Os Ganhões de Castro Verde & Paulo Ribeiro
Os Ganhões de Castro Verde & Paulo Ribeiro
portugal
Teatro Garcia de Resende
27 mai / 22:30
Escreve José Luís Peixoto que “os Ganhões de Castro Verde conhecem o tamanho das palavras que cantam”. E exemplifica com “terra, sol, Alentejo”. Palavras que estão sempre entranhadas nas suas vozes, mesmo se nem sempre fazem parte de cada letra que lhes ouvimos. Para o seu concerto no Imaterial, os homens que colhem o nome naqueles que trabalhavam no campo, ao serviço das sementeiras, das colheitas ou da apanha da azeitona, juntam-se ao cantor Paulo Ribeiro para o espectáculo “O cante não cai do céu”, juntando às modas do cancioneiro tradicional um conjunto de novas composições com autoria do ex-líder dos Anonimato.

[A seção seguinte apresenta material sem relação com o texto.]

Lemma store_slice_ok G self value xs ys slice a b k : G !! self = Some xs -> G !! value = Some ys -> value <> self ->
  slice_args slice a b k ->
  implements (list_store_slice self slice value) G (or_no_memory G (fast_slice_only G self k (py_set_slice xs a b ys))).
Proof.
  intros HG Hy Hne (Hsa & Hsb & Hsk & Hz & Hmax)%slice_args_values s Hs.
  destruct (heap_ok_list _ _ _ _ Hs HG) as (k0 & p & Hr & Hsz & Hheap & _). pose proof Hr as [Ho Ha Hm].
  destruct (heap_ok_list _ _ _ _ Hs Hy) as (k2 & q & Hr2 & Hsz2 & _). pose proof Hr2 as [Ho2 _ _].
  unfold list_store_slice. step_list Ho. step_list Ho2.
  step (fast_slice_run s (Z.of_nat (length xs)) slice a b k ltac:(lia) Hsa Hsb Hsk Hz Hmax). unfold fast_slice_only.
  destruct (Z.eqb_spec (step_value k) 1) as [E1|E1]; cbn [negb sl_start sl_stop].
  2:{ eexists _, s, G. split; [done|]. split; [done|]. by left. }
  rewrite E1 in *. destruct (py_slice_segment xs a b) as (Hij & _ & Ei & Ej). unfold py_set_slice.
  change (py_start (Z.of_nat (length xs)) 1 a `max` _) with (code_stop (Z.of_nat (length xs)) 1 a b).
  set (i := Z.to_nat (py_start _ 1 a)) in *. set (j := Z.to_nat (code_stop _ 1 a b)) in *. rewrite Ei, Ej. clearbody i j.
  pose proof (length_replace_segment xs i j ys Hij) as Hlen.
  assert (Hread : forall alloc len p' buf a b, p' = p /\ b = list_brk s \/ p' = list_brk s /\ b = S (list_brk s) ->
    let st := opened self alloc len p' buf p a b s in read q 0 (Z.of_nat (length ys)) st = Some (Ok (Obj <$> ys), st)).
  { intros alloc len p' buf c d Hp st. pose proof (rep_read st value ys k2 q 0 (length ys)) as H.
    rewrite drop_0, take_ge in H by lia. apply H; [by eapply opened_frame|lia]. }
  assert (Hqp : q <> p) by (intros ->; apply Hne; by eapply (ho_inj _ _ Hs)).
  destruct (Z.ltb_spec 0 (Z.of_nat (length ys) - (Z.of_nat j - Z.of_nat i))) as [Hgrow|Hshrink].
  - set (adj := Z.of_nat (length ys) - (Z.of_nat j - Z.of_nat i)) in *.
    destruct (Z.ltb_spec (Z.of_nat (length xs + k0)) (Z.of_nat (length xs) + adj)) as [Hfull|Hroom].
    + set (n := (length xs + (length ys - (j - i)))%nat).
      replace (Z.of_nat (length xs) + adj) with (Z.of_nat n) by lia.
      destruct (grow_run (fun _ => mret tt) s G self xs k0 p n Hs Hr) as (c & [Hf|(Hk & p' & d & Hp' & Hf)]); [lia..| |];
        rewrite X_bind_assoc.
      * rewrite (X_bind_Raise _ _ _ _ _ Hf). by apply no_memory_ok.
      * step Hf. rewrite X_bind_assoc. step (get_list_opened self (Z.of_nat n) (Z.of_nat (length xs)) p'
          (array_of xs k0 ++ replicate (n - (length xs + k0)) Undef) p c d s). cbn [l_items l_len].
        unfold array_of. rewrite <- app_assoc.
        step (grow_inplace_run self (Z.of_nat n) (Z.of_nat (length xs)) p' c d s p xs
          (replicate k0 Null ++ replicate (n - (length xs + k0)) Undef) 0 i j q ys ltac:(lia) ltac:(lia)
          ltac:(rewrite length_app, !length_replicate; lia) ltac:(apply drop_ge; rewrite length_app, !length_replicate; lia)
          (fun buf => Hread _ _ _ _ _ _ Hp')).
        rewrite set_len_opened. eapply (finish_ok s G self xs k0 p); try (done || lia || by left).
    + rewrite X_bind_assoc. rewrite (X_bind_Ok _ _ s tt s) by done. rewrite X_bind_assoc. step_list Ho.
      set (k' := (k0 - (length ys - (j - i)))%nat).
      pose proof (grow_inplace_run self (Z.of_nat (length xs + k0)) (Z.of_nat (length xs)) p (answers s) (list_brk s) s p xs
        (replicate k0 Null) k' i j q ys ltac:(lia) ltac:(lia)
        ltac:(rewrite length_replicate; lia) ltac:(rewrite drop_replicate; f_equal; lia)
        (fun buf => Hread _ _ _ _ _ _ (or_introl (conj eq_refl eq_refl)))) as Hrun.
      cbv beta zeta in Hrun. change ((Obj <$> xs) ++ replicate k0 Null) with (array_of xs k0) in Hrun.
      rewrite <- (opened_start s self xs k0 p Hr) in Hrun. step Hrun. rewrite set_len_opened.
      eapply (finish_ok s G self xs k0 p); try (done || lia || by left).
  - pose proof (no_grow_run self (Z.of_nat (length xs + k0)) (Z.of_nat (length xs)) p (answers s) (list_brk s) s xs k0 i j q ys
      ltac:(lia) ltac:(lia) ltac:(done) (Hread _ _ _ _ _ _ (or_introl (conj eq_refl eq_refl)))) as Hrun. cbv beta zeta in Hrun.
    rewrite <- (opened_start s self xs k0 p Hr) in Hrun. step Hrun. rewrite set_len_opened.
    eapply (finish_ok s G self xs k0 p); try (done || lia || by left).
Qed.
(** The arguments of a slice are looked at before anything is changed. *)
Lemma slice_raises G self xs slice e s : lists_ok s G -> G !! self = Some xs -> py_slice_args slice = Raise e ->
  list_load_slice self slice s = Some (Raise e, s) /\ list_delete_slice self slice s = Some (Raise e, s)
  /\ forall value ys, G !! value = Some ys -> list_store_slice self slice value s = Some (Raise e, s).
Proof.
  intros Hs HG He. destruct (heap_ok_list _ _ _ _ Hs HG) as (k & p & [Ho _ _] & Hsz & Hheap & _).
  pose proof (fast_slice_raises s (Z.of_nat (length xs)) slice e ltac:(lia) He) as Hr.
  split; [|split; [|intros value ys Hv; destruct (heap_ok_list _ _ _ _ Hs Hv) as (k2 & q & [Ho2 _ _] & _)]].
  - unfold list_load_slice. step_list Ho. by apply X_bind_Raise.
  - unfold list_delete_slice. step_list Ho. by apply X_bind_Raise.
  - unfold list_store_slice. step_list Ho. step_list Ho2. by apply X_bind_Raise.
Qed.
End Slices.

São temas trabalhados por Paulo Ribeiro a partir de poemas de Manuel da Fonseca, João Monge, Tiago Rodrigues ou Patrícia Portela, numa perspectiva de renovação do reportório do cante, trazendo novos olhares sobre uma música que é Património Cultural e Imaterial da Humanidade. Para que o cante não se esqueça de crescer para fora - e não para dentro.